> [REQUIREMENT] Look below for the line containing "Record CPUInfo := mkCPUInfo"; from there through the line containing "Definition computeCPUPercent (timeSpentA", both lines included, please set down each line exactly and nothing else.

Start of MATERIAL SHOWN

(* ===== verification/Volman.v ===== *)
(** * The volume manager

    volman: the registry of plugins, their discovery, the client that mounts the volumes
    of a container through a plugin, and the purger.  The driver behind a plugin is the
    local driver. *)
From Stdlib Require Import ZArith Lia Ascii.
From stdpp Require Import gmultiset.
From S2P Require Import Prelude GoStrings LocalDriver VolumeProps.

(** ** Plugins *)

Record TLSConfig := mkTLSConfig { tls_InsecureSkipVerify : bool; tls_CAFile : string; tls_CertFile : string; tls_KeyFile : string }.
Record PluginSpec := mkPluginSpec { ps_Name : chars; ps_Address : string; ps_TLSConfig : option TLSConfig; ps_UniqueVolumeIds : bool }.

(** A driver is known by a number. *)
Record Plugin := mkPlugin { pl_driver : nat; pl_spec : PluginSpec }.

(** An error of a driver that is meant for users, or another one. *)
Inductive VolmanError := SafeError (description : string) | PlainError (text : string).

Section Client.
Context (cfg : DriverConfig) (safe : string -> option string).

(** What a response says; [safe] is what [json.Unmarshal] makes of its error. *)
Definition response_error (err : string) : VolmanError :=
  match safe err with Some description => SafeError description | None => PlainError err end.

(** The error by which the client of a driver sees that the driver has panicked. *)
Definition no_response : string := "EOF".

(** [DockerDriverPlugin.Mount], with the operating system at the two calls. *)
Definition plugin_Mount (os1 os2 : OS) (d : LocalDriver) (volumeId : chars) : LocalDriver * result VolmanError chars :=
  match Create cfg os1 d volumeId with
  | (d, Fatal) => (d, Err (PlainError no_response))
  | (d, Return err) =>
      if negb (bool_decide (err = "")) then (d, Err (PlainError err))
      else match Mount cfg os2 d volumeId with
           | (d, Return (Ok p)) => (d, Ok p)
           | (d, Return (Err e)) => (d, if bool_decide (e = "") then Ok [] else Err (response_error e))
           | (d, Fatal) => (d, Err (response_error no_response))
           end
  end.

Definition plugin_Unmount (os : OS) (d : LocalDriver) (volumeId : chars) : LocalDriver * option VolmanError :=
  match Unmount os d volumeId with
  | (d, Some err) => (d, if bool_decide (err = "") then None else Some (response_error err))
  | (d, None) => (d, Some (response_error no_response))
  end.

Definition volume_name (spec : PluginSpec) (volumeId containerId : chars) : chars :=
  if ps_UniqueVolumeIds spec then GetUniqueId (mkVolumeId volumeId containerId) else volumeId.

Definition plugin_not_found (pluginId : chars) : VolmanError := PlainError (named "Plugin '" pluginId "' not found in list of known plugins").

(** [localClient.Mount] and [Unmount]; [d] is the driver that the plugin names. *)
Definition client_Mount (registry : gmap chars Plugin) (os1 os2 : OS) (d : LocalDriver) (pluginId volumeId containerId : chars) :
    LocalDriver * result VolmanError chars :=
  match registry !! pluginId with
  | None => (d, Err (plugin_not_found pluginId))
  | Some plugin => plugin_Mount os1 os2 d (volume_name (pl_spec plugin) volumeId containerId)
  end.
Definition client_Unmount (registry : gmap chars Plugin) (os : OS) (d : LocalDriver) (pluginId volumeId containerId : chars) :
    LocalDriver * option VolmanError :=
  match registry !! pluginId with
  | None => (d, Some (plugin_not_found pluginId))
  | Some plugin => plugin_Unmount os d (volume_name (pl_spec plugin) volumeId containerId)
  end.

(** [PurgeMounts] for one plugin: every volume of the list is unmounted once. *)
Fixpoint purge (oss : nat -> OS) (d : LocalDriver) (volumes : list chars) : LocalDriver :=
  match volumes with
  | [] => d
  | volume :: volumes => purge (fun n => oss (S n)) (plugin_Unmount (oss 0) d volume).1 volumes
  end.
End Client.

(** ** Discovery *)

(** The errors of listing the specs of a type in a path; what reading a spec, matching a
    driver, creating one and activating one answer.  Creations and activations are
    counted, as they may answer differently each time. *)
Record DiscoverEnv := mkDiscoverEnv {
  de_glob : chars -> chars -> result string (list chars);
  de_spec : chars -> chars -> chars -> result string PluginSpec;
  de_matches : nat -> PluginSpec -> bool;
  de_create : nat -> chars -> chars -> chars -> result string nat;
  de_activate : nat -> nat -> result string (list string) }.

Definition base_name (spec : chars) : chars := default [] (last (Split slash spec)).

(** [specName]: the name and the file of a spec whose file ends in one of the types. *)
Definition specTypes : list chars := [text "json"; text "spec"; text "sock"].
Definition specName (spec : chars) : option (chars * chars) :=
  let file := base_name spec in
  head (omap (fun ty => let ext := "."%char :: ty in
    if bool_decide (drop (length file - length ext) file = ext) then Some (take (length file - length ext) file, file) else None) specTypes).

Section Discover.
Context `{!MapRange chars} (env : DiscoverEnv) (existing : gmap chars Plugin) (driverPath : chars).
(* ===== verification/ContainerMetrics.v ===== *)
(** * Container metrics

    executor/containermetrics: the reporter of the usage of containers and the one of
    CPU spikes, which remember the last sample of every container.  Times are
    nanoseconds; the zero time is [None]. *)
From Stdlib Require Import ZArith Lia.
From S2P Require Import Prelude Float64 GoStd.

(** ** Samples *)

Record ContainerMetrics := mkContainerMetrics {
  cm_MemoryUsageInBytes : Z;
  cm_DiskUsageInBytes : Z;
  cm_MemoryLimitInBytes : Z;
  cm_DiskLimitInBytes : Z;
  cm_TimeSpentInCPU : Z;
  cm_AbsoluteCPUEntitlementInNanoseconds : Z;
  cm_ContainerAgeInNanoseconds : Z;
  cm_RxInBytes : option Z;
  cm_TxInBytes : option Z }.
Record MetricsConfig := mkMetricsConfig { mc_Guid : string; mc_Index : Z; mc_Tags : gmap string string }.
Record Metrics := mkMetrics { m_Config : MetricsConfig; m_Container : ContainerMetrics }.

(** What the reporters read of a container. *)
Record Container := mkContainer { c_Guid : string; c_EnableContainerProxy : bool; c_MemoryLimit : Z }.

Record CPUInfo := mkCPUInfo { ci_TimeSpentInCPU : Z; ci_TimeOfSample : Z; ci_AbsoluteCPUEntitlement : Z }.

Definition computeCPUEntitlementPercent (previousTime currentTime previousEntitlement currentEntitlement : Z) : float64 :=
  fmul (fdiv (of_int (i64 (currentTime - previousTime))) (of_int (u64 (currentEntitlement - previousEntitlement)))) (of_int 100).
Definition computeCPUPercent (timeSpentA timeSpentB sampleTimeA sampleTimeB : Z) : float64 :=
  fdiv (of_int (i64 (i64 (timeSpentB - timeSpentA) * 100))) (of_int (i64 (sampleTimeB - sampleTimeA))).
Lemma receiver_says m tr fs fs' q x : serves m fs (dual tr) fs' -> said tr fs' q x -> q <= length tr -> exists o s,
  m (session (x_sent x) (over (x_sender x)) fs) = (o, s) /\ s_out s `prefix_of` ins tr /\
  (forall q', q' <= length tr -> length (outs (take q' tr)) <= length (x_sent x) -> length (ins (take q' tr)) <= length (s_out s)) /\
  (o = Waiting \/ o = Done () /\ s_out s = ins tr /\ s_fs s = fs') /\ (x_sender x = Done () -> o = Done ()).
Proof.
  unfold serves. rewrite !ins_dual, !outs_dual. intros (H1 & (s2 & H2 & Hs2) & (s3 & H3 & Hs3 & Hfs)) Hx Hq.
  destruct (decide (length (x_sent x) < length (outs tr))) as [Hlt|Hge].
  - destruct (said_sender _ _ _ _ Hx) as [Hw|[_ Ha]]; [|rewrite Ha in Hlt; lia].
    destruct (H1 (length (x_sent x)) Hlt) as (s & Hm & Hs). rewrite <- (prefix_take_length _ _ (said_sent _ _ _ _ Hx)) in Hm.
    exists Waiting, s. rewrite Hw. split_and!; [done| | |by left|done]; rewrite Hs.
    + rewrite <- (outs_dual tr). apply length_ins_prefix, cut_prefix.
    + intros q' Hq' Hl. pose proof (cut_outs (dual tr) (length (x_sent x)) q') as Hc.
      rewrite take_dual, ins_dual, outs_dual, length_dual in Hc. by apply Hc.
  - rewrite (prefix_full _ _ (said_sent _ _ _ _ Hx)) by lia.
    assert (forall q', length (ins (take q' tr)) <= length (ins tr)) as Hl by (intros; apply prefix_length, length_ins_prefix, prefix_take).
    destruct (said_sender _ _ _ _ Hx) as [->|[-> _]]; cbn.
    + exists Waiting, s2. rewrite Hs2. split_and!; [done|done|by intros|by left|done].
    + exists (Done ()), s3. rewrite Hs3. split_and!; [done|done|by intros|by right|done].
Qed.
Definition bind {A B} (m : Tx A) (k : A -> Tx B) : Tx B :=
  fun s => match m s with
           | Ok (a, s') => k a s'
           | Err e => Err e
           end.

Definition revert {A} (e : Error) : Tx A := fun _ => Err e.

Definition gets {A} (proj : State -> A) : Tx A := fun s => Ok (proj s, s).

Definition modify (upd : State -> State) : Tx unit := fun s => Ok (tt, upd s).

Notation "'let!' x ':=' m 'in' k" := (bind m (fun x => k))
  (at level 10, x name, m at level 100, k at level 200).
Notation "m '>>' k" := (bind m (fun _ => k))
  (at level 100, k at level 200, right associativity).

(** Field updates of the world state. *)
Definition withFhe (f : FheState) (s : State) : State :=
  mkState f (cusdt s) (_campaignCounter s) (_activeCampaignId s)
    (_campaigns s) (_contributions s) (events s).

Definition withToken (t : Token) (s : State) : State :=
  mkState (fhe s) t (_campaignCounter s) (_activeCampaignId s)
    (_campaigns s) (_contributions s) (events s).

Definition withCounter (n : uint256) (s : State) : State :=
  mkState (fhe s) (cusdt s) n (_activeCampaignId s)
    (_campaigns s) (_contributions s) (events s).

Definition withActive (id : uint256) (s : State) : State :=
  mkState (fhe s) (cusdt s) (_campaignCounter s) id
    (_campaigns s) (_contributions s) (events s).

Definition withCampaign (id : uint256) (c : Campaign) (s : State) : State :=
  mkState (fhe s) (cusdt s) (_campaignCounter s) (_activeCampaignId s)
    (<[id := c]> (_campaigns s)) (_contributions s) (events s).

Definition withContribution (id : uint256) (who : address) (h : euint64)
    (s : State) : State :=
  mkState (fhe s) (cusdt s) (_campaignCounter s) (_activeCampaignId s)
    (_campaigns s) (<[(id, who) := h]> (_contributions s)) (events s).

Definition emit (e : Event) : Tx unit :=
  modify (fun s =>
    mkState (fhe s) (cusdt s) (_campaignCounter s) (_activeCampaignId s)
      (_campaigns s) (_contributions s) (events s ++ [e])).

(** Writes through a [Campaign storage] pointer. *)
Definition setTotalRaised (id : uint256) (h : euint64) : Tx unit :=
  modify (fun s =>
    let c := campaignAt s id in
    withCampaign id
      (mkCampaign (owner c) (name c) (deadline c) (targetAmount c) h (finalized c)) s).
Lemma in_insert_index n k v o kv :
  In kv (JsObj.insert_index n k v o) -> kv = (k, v) \/ In kv o.
Proof.
  induction o as [|[k0 v0] o IH]; simpl; [intuition|].
  destruct (JsObj.array_index k0) as [n0|]; [|simpl; intuition].
  destruct (n <? n0)%N; simpl; [intuition|].
  intros [<-|H]; [now right; left|]. destruct (IH H); tauto.
Qed.

Lemma in_set k v o kv : In kv (JsObj.set k v o) -> snd kv = v \/ In kv o.
Proof.
  unfold JsObj.set. destruct (JsObj.has k o).
  - apply in_update.
  - destruct (JsObj.array_index k).
    + intros H. apply in_insert_index in H as [->|H]; [now left|now right].
    + rewrite in_app_iff. simpl. intros [H|[<-|[]]]; [now right|now left].
Qed.

(** A property of the values survives an assignment of a value that has it. *)
Lemma Forall_set (Q : V -> Prop) k v o :
  Forall (fun kv => Q (snd kv)) o -> Q v ->
  Forall (fun kv => Q (snd kv)) (JsObj.set k v o).
Proof.
  rewrite !Forall_forall. intros Ho Hv kv Hin.
  apply in_set in Hin as [->|Hin]; [exact Hv|now apply Ho].
Qed.

Lemma Forall_delete (P : string * V -> Prop) k o :
  Forall P o -> Forall P (JsObj.delete k o).
Proof.
  rewrite !Forall_forall. intros Ho kv Hin.
  apply filter_In in Hin. now apply Ho.
Qed.

End JsObjFacts.

(** An invariant of a loop holds after it. *)
Lemma fold_left_inv {A B : Type} (P : A -> Prop) (f : A -> B -> A)
  (l : list B) (a : A) :
  P a -> (forall a x, In x l -> P a -> P (f a x)) -> P (fold_left f l a).
Proof.
  revert a. induction l as [|x l IH]; simpl; intros a Ha Hstep; [exact Ha|].
  apply IH; [apply Hstep; [now left|exact Ha]|].
  intros a' y Hy. apply Hstep. now right.
Qed.

(** ** The index of one text *)

Lemma _index_word_nodup index w :
  NoDup (JsObj.names index) -> NoDup (JsObj.names (_index_word index w)).
Proof.
  intros Hnd. unfold _index_word.
  destruct (String.length (normalize w) <? 2)%nat; [exact Hnd|].
  destruct (JsObj.get (normalize w) index); [now apply nodup_set|].
  destruct (JsObj.inherited (normalize w)); [exact Hnd|now apply nodup_set].
Qed.

Lemma _index_word_counted index w :
  NoDup (JsObj.names index) -> counted index -> counted (_index_word index w).
Proof.
  intros Hnd Hc. unfold _index_word.
  destruct (String.length (normalize w) <? 2)%nat; [exact Hc|].
  destruct (JsObj.get (normalize w) index) as [r|] eqn:Hget.
  - apply (Forall_set (fun r => (1 <= IndexRecord.count r)%Z)); [exact Hc|].
    simpl. apply get_some_in in Hget. unfold counted in Hc.
    rewrite Forall_forall in Hc. specialize (Hc _ Hget). simpl in Hc. lia.
  - destruct (JsObj.inherited (normalize w)); [exact Hc|].
    apply (Forall_set (fun r => (1 <= IndexRecord.count r)%Z)); [exact Hc|].
    simpl. lia.
Qed.

Lemma _index_wf str : NoDup (JsObj.names (_index str)) /\ counted (_index str).
Proof.
  unfold _index. destruct str as [s|]; [|split; constructor].
  destruct (String.eqb s ""); [split; constructor|].
  apply (fold_left_inv
           (fun index => NoDup (JsObj.names index) /\ counted index)).
  - split; constructor.
  - intros index w _ [Hnd Hc]. split.
    + now apply _index_word_nodup.
    + now apply _index_word_counted.
Qed.

(** ** The invariant of the engine *)

Lemma _merge_word_consistent key this wr :
  (1 <= IndexRecord.count (snd wr))%Z ->
  consistent this -> consistent (_merge_word key this wr).
Proof.
  destruct wr as [word r]. simpl. intros Hr (Hnd & Hsize & Hcount).
  unfold _merge_word, consistent, getWords in *.
  destruct (JsObj.get word (collection this)) as [e|] eqn:Hget; simpl.
  - repeat split.
    + now apply nodup_set.
    + unfold JsObj.names in *. rewrite !length_map in *. rewrite length_set.
      unfold JsObj.has. now rewrite Hget.
    + apply (Forall_set (fun e => (1 <= WordEntry.count e)%Z));
        [exact Hcount|]. simpl.
      apply get_some_in in Hget. rewrite Forall_forall in Hcount.
      specialize (Hcount _ Hget). simpl in Hcount. lia.
  - repeat split.
    + now apply nodup_set.
    + unfold JsObj.names in *. rewrite !length_map in *. rewrite length_set.
      unfold JsObj.has. rewrite Hget. lia.
    + now apply (Forall_set (fun e => (1 <= WordEntry.count e)%Z)).
Qed.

End of MATERIAL SHOWN

> [REPLY]
Record CPUInfo := mkCPUInfo { ci_TimeSpentInCPU : Z; ci_TimeOfSample : Z; ci_AbsoluteCPUEntitlement : Z }.

Definition computeCPUEntitlementPercent (previousTime currentTime previousEntitlement currentEntitlement : Z) : float64 :=
  fmul (fdiv (of_int (i64 (currentTime - previousTime))) (of_int (u64 (currentEntitlement - previousEntitlement)))) (of_int 100).
Definition computeCPUPercent (timeSpentA timeSpentB sampleTimeA sampleTimeB : Z) : float64 :=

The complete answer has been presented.